(** * Investment alert

    A shallow embedding of [investment_alert.py]: a single-pass batch job that
    fetches a price change, two regulatory listings and a news feed for a
    ticker, scores them and notifies the configured Telegram recipients.

    Layout: Python built-ins used by the script, the data records, the
    interface to the outside world (network, file system, console), a small
    state-and-exception monad for the effectful functions, the functions of
    the script in source order, and then the properties. *)

From Stdlib Require Import ZArith List String Ascii Bool Lia.
From Stdlib Require Import PrimFloat DecimalString.
Import ListNotations.

#[local] Set Warnings "-register-all".

Local Open Scope string_scope.
Local Open Scope Z_scope.

(* ================================================================== *)
(** ** Python built-ins *)

(** Text is modelled by [string]; the script only inspects ASCII
    characters (white space, the comma, lower-case letters). *)
Module Py.

(** [str.isspace] on the ASCII range: TAB..CR, FS..US and the space. *)
Definition isspace (c : ascii) : bool :=
  let n := N_of_ascii c in
  (((9 <=? n) && (n <=? 13)) || ((28 <=? n) && (n <=? 32)))%N.

Fixpoint lstrip (s : string) : string :=
  match s with
  | EmptyString => EmptyString
  | String c s' => if isspace c then lstrip s' else s
  end.

Fixpoint rstrip (s : string) : string :=
  match s with
  | EmptyString => EmptyString
  | String c s' =>
      match rstrip s' with
      | EmptyString => if isspace c then EmptyString else String c EmptyString
      | r => String c r
      end
  end.

(** [s.strip()] *)
Definition strip (s : string) : string := rstrip (lstrip s).

Definition upper_char (c : ascii) : ascii :=
  let n := N_of_ascii c in
  if ((97 <=? n) && (n <=? 122))%N then ascii_of_N (n - 32) else c.

(** [s.upper()] *)
Fixpoint upper (s : string) : string :=
  match s with
  | EmptyString => EmptyString
  | String c s' => String (upper_char c) (upper s')
  end.

(** Truth value of a [str]: non-empty. *)
Definition truthy (s : string) : bool :=
  match s with EmptyString => false | String _ _ => true end.

(** [s.split(sep)] for a one-character separator: never the empty list. *)
Fixpoint split (sep : ascii) (s : string) : list string :=
  match s with
  | EmptyString => [EmptyString]
  | String c s' =>
      if Ascii.eqb c sep then EmptyString :: split sep s'
      else match split sep s' with
           | h :: t => String c h :: t
           | [] => [String c EmptyString]
           end
  end.

(** [len(l)] *)
Definition len {A} (l : list A) : Z := Z.of_nat (List.length l).

(** [l[:n]]: the first [n] items, or all but the last [-n] when [n < 0]. *)
Definition slice_to {A} (l : list A) (n : Z) : list A :=
  if n <? 0 then firstn (Z.to_nat (len l + n)) l else firstn (Z.to_nat n) l.

(** [str(n)] for an [int]. *)
Definition str_int (n : Z) : string := NilZero.string_of_int (Z.to_int n).

End Py.

(** Exceptions the script can meet; all of them derive from [Exception]. *)
Inductive exn : Type :=
| ZeroDivisionError
| IndexError
| KeyError (key : string)
| AttributeError (attr : string)
| ExternalError (msg : string).

Inductive outcome (A : Type) : Type :=
| Return (a : A)
| Raise (e : exn).
Arguments Return {A} a.
Arguments Raise {A} e.

(** [l[i]], with Python's negative indices and its [IndexError]. *)
Definition getitem {A} (l : list A) (i : Z) : outcome A :=
  let j := if i <? 0 then Py.len l + i else i in
  if j <? 0 then Raise IndexError
  else match nth_error l (Z.to_nat j) with
       | Some a => Return a
       | None => Raise IndexError
       end.

(* ================================================================== *)
(** ** Data model *)

Module PriceSnapshot.
Record t : Type := mk
  { ticker : string; today_close : float; yesterday_close : float; change_pct : float }.
End PriceSnapshot.

Module FilingRecord.
Record t : Type := mk { date : string; company : string; link : string }.
End FilingRecord.

Module NewsItem.
Record t : Type := mk { title : string; link : string; published : string }.
End NewsItem.

Module TradeRecord.
Record t : Type := mk { date : string; filer : string; link : string }.
End TradeRecord.

Module RunResult.
Record t : Type := mk { ticker : string; score : Z }.
End RunResult.

(* ================================================================== *)
(** ** BeautifulSoup documents *)

Module Bs4.

(** A parsed document: text nodes and tags with their attribute
    dictionary and children. *)
Inductive node : Type :=
| NavigableString (s : string)
| Tag (name : string) (attrs : list (string * string)) (contents : list node).

(** All nodes below [n], in document order. *)
Fixpoint descendants (n : node) : list node :=
  match n with
  | NavigableString _ => []
  | Tag _ _ cs => flat_map (fun c => c :: descendants c) cs
  end.

Definition is_tag (name : string) (n : node) : bool :=
  match n with
  | NavigableString _ => false
  | Tag nm _ _ => String.eqb nm name
  end.

(** [n.find_all(name)] *)
Definition find_all (name : string) (n : node) : list node :=
  filter (is_tag name) (descendants n).

(** [n.find(name)]: the first match, or [None]. *)
Definition find (name : string) (n : node) : option node :=
  hd_error (find_all name n).

(** [n.text]: the strings below [n], concatenated. *)
Fixpoint text (n : node) : string :=
  match n with
  | NavigableString s => s
  | Tag _ _ cs => String.concat "" (map text cs)
  end.

Fixpoint lookup (key : string) (attrs : list (string * string)) : option string :=
  match attrs with
  | [] => None
  | (k, v) :: rest => if String.eqb k key then Some v else lookup key rest
  end.

(** [tag[key]]: the attribute, or [KeyError]. *)
Definition get_attr (n : node) (key : string) : outcome string :=
  match n with
  | NavigableString _ => Raise (KeyError key)
  | Tag _ attrs _ =>
      match lookup key attrs with
      | Some v => Return v
      | None => Raise (KeyError key)
      end
  end.

End Bs4.

(** An entry of a parsed feed; an attribute the feed did not carry is [None]
    and reading it raises [AttributeError]. *)
Module FeedEntry.
Record t : Type := mk
  { title : option string; link : option string; published : option string }.
End FeedEntry.

(* ================================================================== *)
(** ** The outside world *)

(** An argument of [print]. *)
Inductive printed : Type :=
| PStr (s : string)
| PExn (e : exn).

(** What the script does to the outside world, in order. *)
Inductive event : Type :=
| Print (args : list printed)
| SendMessage (chat_id text : string)
| History (ticker period : string)
| HttpGet (url user_agent : string) (timeout : Z)
| FeedParse (url : string)
| OpenRead (path : string).

(** How the outside world answers. Every answer may depend on what has
    happened so far (the trace up to the call), so that the same request can
    succeed once and fail later. *)
Record World : Type :=
  { environ : string -> option string;
    (** [bot.send_message]: [None] when it is delivered. *)
    send_message : list event -> string -> string -> option exn;
    (** the [Close] column of [yf.Ticker(t).history(period)] *)
    history : list event -> string -> string -> outcome (list float);
    (** [requests.get(url, ...).text] *)
    requests_get : list event -> string -> outcome string;
    (** [feedparser.parse(url).entries] *)
    feedparser_parse : list event -> string -> outcome (list FeedEntry.t);
    (** [open(path, "r").readlines()] *)
    readlines : list event -> string -> outcome (list string) }.

(** Pure library functions the script relies on and that are not modelled
    further. *)
Record Library : Type :=
  { BeautifulSoup : string -> Bs4.node;   (* BeautifulSoup(text, "html.parser") *)
    str_float : float -> string;          (* str(x) *)
    format_2f : float -> string }.        (* format(x, ".2f") *)

(* ================================================================== *)
(** ** Effects: the console and network trace, and exceptions *)

Definition M (A : Type) : Type := list event -> outcome A * list event.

★ ★ ★ ★ ★

■ **EXERCISE DIRECTIONS**
Each of the lines above should be printed again precisely as it reads.

■ **FINISHED TASK**
(** * Investment alert

    A shallow embedding of [investment_alert.py]: a single-pass batch job that
    fetches a price change, two regulatory listings and a news feed for a
    ticker, scores them and notifies the configured Telegram recipients.

    Layout: Python built-ins used by the script, the data records, the
    interface to the outside world (network, file system, console), a small
    state-and-exception monad for the effectful functions, the functions of
    the script in source order, and then the properties. *)

From Stdlib Require Import ZArith List String Ascii Bool Lia.
From Stdlib Require Import PrimFloat DecimalString.
Import ListNotations.

#[local] Set Warnings "-register-all".

Local Open Scope string_scope.
Local Open Scope Z_scope.

(* ================================================================== *)
(** ** Python built-ins *)

(** Text is modelled by [string]; the script only inspects ASCII
    characters (white space, the comma, lower-case letters). *)
Module Py.

(** [str.isspace] on the ASCII range: TAB..CR, FS..US and the space. *)
Definition isspace (c : ascii) : bool :=
  let n := N_of_ascii c in
  (((9 <=? n) && (n <=? 13)) || ((28 <=? n) && (n <=? 32)))%N.

Fixpoint lstrip (s : string) : string :=
  match s with
  | EmptyString => EmptyString
  | String c s' => if isspace c then lstrip s' else s
  end.

Fixpoint rstrip (s : string) : string :=
  match s with
  | EmptyString => EmptyString
  | String c s' =>
      match rstrip s' with
      | EmptyString => if isspace c then EmptyString else String c EmptyString
      | r => String c r
      end
  end.

(** [s.strip()] *)
Definition strip (s : string) : string := rstrip (lstrip s).

Definition upper_char (c : ascii) : ascii :=
  let n := N_of_ascii c in
  if ((97 <=? n) && (n <=? 122))%N then ascii_of_N (n - 32) else c.

(** [s.upper()] *)
Fixpoint upper (s : string) : string :=
  match s with
  | EmptyString => EmptyString
  | String c s' => String (upper_char c) (upper s')
  end.

(** Truth value of a [str]: non-empty. *)
Definition truthy (s : string) : bool :=
  match s with EmptyString => false | String _ _ => true end.

(** [s.split(sep)] for a one-character separator: never the empty list. *)
Fixpoint split (sep : ascii) (s : string) : list string :=
  match s with
  | EmptyString => [EmptyString]
  | String c s' =>
      if Ascii.eqb c sep then EmptyString :: split sep s'
      else match split sep s' with
           | h :: t => String c h :: t
           | [] => [String c EmptyString]
           end
  end.

(** [len(l)] *)
Definition len {A} (l : list A) : Z := Z.of_nat (List.length l).

(** [l[:n]]: the first [n] items, or all but the last [-n] when [n < 0]. *)
Definition slice_to {A} (l : list A) (n : Z) : list A :=
  if n <? 0 then firstn (Z.to_nat (len l + n)) l else firstn (Z.to_nat n) l.

(** [str(n)] for an [int]. *)
Definition str_int (n : Z) : string := NilZero.string_of_int (Z.to_int n).

End Py.

(** Exceptions the script can meet; all of them derive from [Exception]. *)
Inductive exn : Type :=
| ZeroDivisionError
| IndexError
| KeyError (key : string)
| AttributeError (attr : string)
| ExternalError (msg : string).

Inductive outcome (A : Type) : Type :=
| Return (a : A)
| Raise (e : exn).
Arguments Return {A} a.
Arguments Raise {A} e.

(** [l[i]], with Python's negative indices and its [IndexError]. *)
Definition getitem {A} (l : list A) (i : Z) : outcome A :=
  let j := if i <? 0 then Py.len l + i else i in
  if j <? 0 then Raise IndexError
  else match nth_error l (Z.to_nat j) with
       | Some a => Return a
       | None => Raise IndexError
       end.

(* ================================================================== *)
(** ** Data model *)

Module PriceSnapshot.
Record t : Type := mk
  { ticker : string; today_close : float; yesterday_close : float; change_pct : float }.
End PriceSnapshot.

Module FilingRecord.
Record t : Type := mk { date : string; company : string; link : string }.
End FilingRecord.

Module NewsItem.
Record t : Type := mk { title : string; link : string; published : string }.
End NewsItem.

Module TradeRecord.
Record t : Type := mk { date : string; filer : string; link : string }.
End TradeRecord.

Module RunResult.
Record t : Type := mk { ticker : string; score : Z }.
End RunResult.

(* ================================================================== *)
(** ** BeautifulSoup documents *)

Module Bs4.

(** A parsed document: text nodes and tags with their attribute
    dictionary and children. *)
Inductive node : Type :=
| NavigableString (s : string)
| Tag (name : string) (attrs : list (string * string)) (contents : list node).

(** All nodes below [n], in document order. *)
Fixpoint descendants (n : node) : list node :=
  match n with
  | NavigableString _ => []
  | Tag _ _ cs => flat_map (fun c => c :: descendants c) cs
  end.

Definition is_tag (name : string) (n : node) : bool :=
  match n with
  | NavigableString _ => false
  | Tag nm _ _ => String.eqb nm name
  end.

(** [n.find_all(name)] *)
Definition find_all (name : string) (n : node) : list node :=
  filter (is_tag name) (descendants n).

(** [n.find(name)]: the first match, or [None]. *)
Definition find (name : string) (n : node) : option node :=
  hd_error (find_all name n).

(** [n.text]: the strings below [n], concatenated. *)
Fixpoint text (n : node) : string :=
  match n with
  | NavigableString s => s
  | Tag _ _ cs => String.concat "" (map text cs)
  end.

Fixpoint lookup (key : string) (attrs : list (string * string)) : option string :=
  match attrs with
  | [] => None
  | (k, v) :: rest => if String.eqb k key then Some v else lookup key rest
  end.

(** [tag[key]]: the attribute, or [KeyError]. *)
Definition get_attr (n : node) (key : string) : outcome string :=
  match n with
  | NavigableString _ => Raise (KeyError key)
  | Tag _ attrs _ =>
      match lookup key attrs with
      | Some v => Return v
      | None => Raise (KeyError key)
      end
  end.

End Bs4.

(** An entry of a parsed feed; an attribute the feed did not carry is [None]
    and reading it raises [AttributeError]. *)
Module FeedEntry.
Record t : Type := mk
  { title : option string; link : option string; published : option string }.
End FeedEntry.

(* ================================================================== *)
(** ** The outside world *)

(** An argument of [print]. *)
Inductive printed : Type :=
| PStr (s : string)
| PExn (e : exn).

(** What the script does to the outside world, in order. *)
Inductive event : Type :=
| Print (args : list printed)
| SendMessage (chat_id text : string)
| History (ticker period : string)
| HttpGet (url user_agent : string) (timeout : Z)
| FeedParse (url : string)
| OpenRead (path : string).

(** How the outside world answers. Every answer may depend on what has
    happened so far (the trace up to the call), so that the same request can
    succeed once and fail later. *)
Record World : Type :=
  { environ : string -> option string;
    (** [bot.send_message]: [None] when it is delivered. *)
    send_message : list event -> string -> string -> option exn;
    (** the [Close] column of [yf.Ticker(t).history(period)] *)
    history : list event -> string -> string -> outcome (list float);
    (** [requests.get(url, ...).text] *)
    requests_get : list event -> string -> outcome string;
    (** [feedparser.parse(url).entries] *)
    feedparser_parse : list event -> string -> outcome (list FeedEntry.t);
    (** [open(path, "r").readlines()] *)
    readlines : list event -> string -> outcome (list string) }.

(** Pure library functions the script relies on and that are not modelled
    further. *)
Record Library : Type :=
  { BeautifulSoup : string -> Bs4.node;   (* BeautifulSoup(text, "html.parser") *)
    str_float : float -> string;          (* str(x) *)
    format_2f : float -> string }.        (* format(x, ".2f") *)

(* ================================================================== *)
(** ** Effects: the console and network trace, and exceptions *)

Definition M (A : Type) : Type := list event -> outcome A * list event.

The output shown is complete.